И пошли мы всей ‘бандой’ к Бранденбургским воротам, а оттуда в парк. Разговор сейчас же зашел именно о Тиргартене. Гончаров восхищался этим удобством: иметь под боком, в центре города, такую обширную и прекрасную прогулку. Дорогой было удобно оглядеть его.
Он показался мне очень похожим на тогдашние его портреты и смотрел моложе своих лет. Ему было уже под шестьдесят, так как он родился в 1812 году. Ходил он бодро, крупной походкой, сохранившейся до глубокой старости, седины очень мало, умеренная полнота, чистоплотно и старательно одетый, по тону и манерам не похожий ни на чиновника, чем он долго был, ни на артиста, ни на помещика, а скорее на типичного петербургского жителя, вроде образованного и воспитанного представителя какой-нибудь фирмы или человека, имеющего почетное звание в каком-нибудь благотворительном обществе.
Профессиональным писателем он совсем не смотрел, и только его разговор, даже касаясь предметов обыденных, мелких подробностей заграничной жизни, облекался в очень литературную форму, полон был замечаний, тонко продуманных и хорошо выраженных, но и тогда уже для того, кто ищет в крупных литературных деятелях подъема высших интересов, отзывчивости на жгучие вопросы времени, Гончаров не мог быть человеком, способным увлекать строем своей беседы.
Через несколько дней на вечернем чае все той же ‘банды’ он очень долго рассказывал нам о своей собачке, оставленной им в Петербурге, и в этой исключительной заботе о ней видна была уже складка старого холостяка, привыкшего уходить в свою домашнюю обстановку.
Нежелание первому задевать вопросы литературы и общественной жизни, осторожность и чувство такта препятствовали Гончарову сразу придавать разговору чисто писательский оттенок. Но если вы наводили его на такие темы, он высказывался всегда своеобразно, говорил много и без всякого неприятного личного оттенка, за исключением щекотливых пунктов, которые рискованно было задевать с ним.

III

В Петербурге в половине 70-х годов мне привелось провести вечер с Гончаровым в одном редакторском доме. Хозяин и хозяйка хотели воспользоваться посещением такого видного гостя, и в обширной гостиной, где собрано было много дам, произошло повальное представление литературной знаменитости всех присутствующих.
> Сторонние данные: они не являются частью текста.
Ltac split_page :=
  repeat match goal with
  | |- context [json_of ?rt ?b] => destruct (json_of rt b) eqn:?
  | |- context [get_prop ?rt ?v ?k] => destruct (get_prop rt v k) eqn:?
  | |- context [net ?rt ?h ?q] => destruct (net rt h q) eqn:?
  | |- context [ok ?r] => destruct (ok r) eqn:?
  | |- context [String.eqb ?a ?b] => destruct (String.eqb a b) eqn:?
  end; cbv beta iota delta [negb].


Lemma requests_two b r1 r2 :
  requests (with_request r2 (with_request r1 b)) = requests b ++ [r1; r2].
Proof. cbn [requests with_request]. by rewrite <- app_assoc. Qed.

Ltac settle_outcome Hf :=
  cbn [requests with_request] in *;
  rewrite ?app_nil_r in Hf;
  repeat match goal with
  | E : net ?rt ?h ?q = _ |- _ => rewrite E in Hf
  end;
  cbn [failed_outcome] in Hf;
  first [ reflexivity | congruence ].

Ltac one_request :=
  eexists; eexists; eexists [_];
  split; [reflexivity |];
  split; [reflexivity |];
  split; [reflexivity |];
  split; [left; reflexivity |];
  let Hs := fresh "Hs" in let Hf := fresh "Hf" in
  intros ? ? ? Hs Hf; apply split_one in Hs as (-> & -> & ->);
  settle_outcome Hf.

Ltac two_requests :=
  eexists; eexists; eexists [_; _];
  split; [reflexivity |];
  split; [reflexivity |];
  split; [apply requests_two |];
  split; [right; eexists; split; [by apply String.eqb_eq | reflexivity] |];
  let Hs := fresh "Hs" in let Hf := fresh "Hf" in
  intros ? ? ? Hs Hf;
  apply split_two in Hs as [(-> & -> & ->) | (-> & -> & ->)];
  settle_outcome Hf.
Тут еще яснее можно было распознать одну из основных черт натуры и душевного склада Гончарова. Его должно было очень коробить оттого, что хозяева заставили его играть роль крупнейшего литературного сановника. Довольно сильное сознание своего писательского ‘я’ было у него соединено не только с боязнью всякой неловкости, всякого щекотливого положения, но и с застенчивостью, какую до смерти в большом обществе имел и Тургенев. Помню очень хорошо, что Гончаров на этом же вечере воспользовался первой же возможностью, чтобы уйти в залу, где начались танцы, и стать там в сторонке.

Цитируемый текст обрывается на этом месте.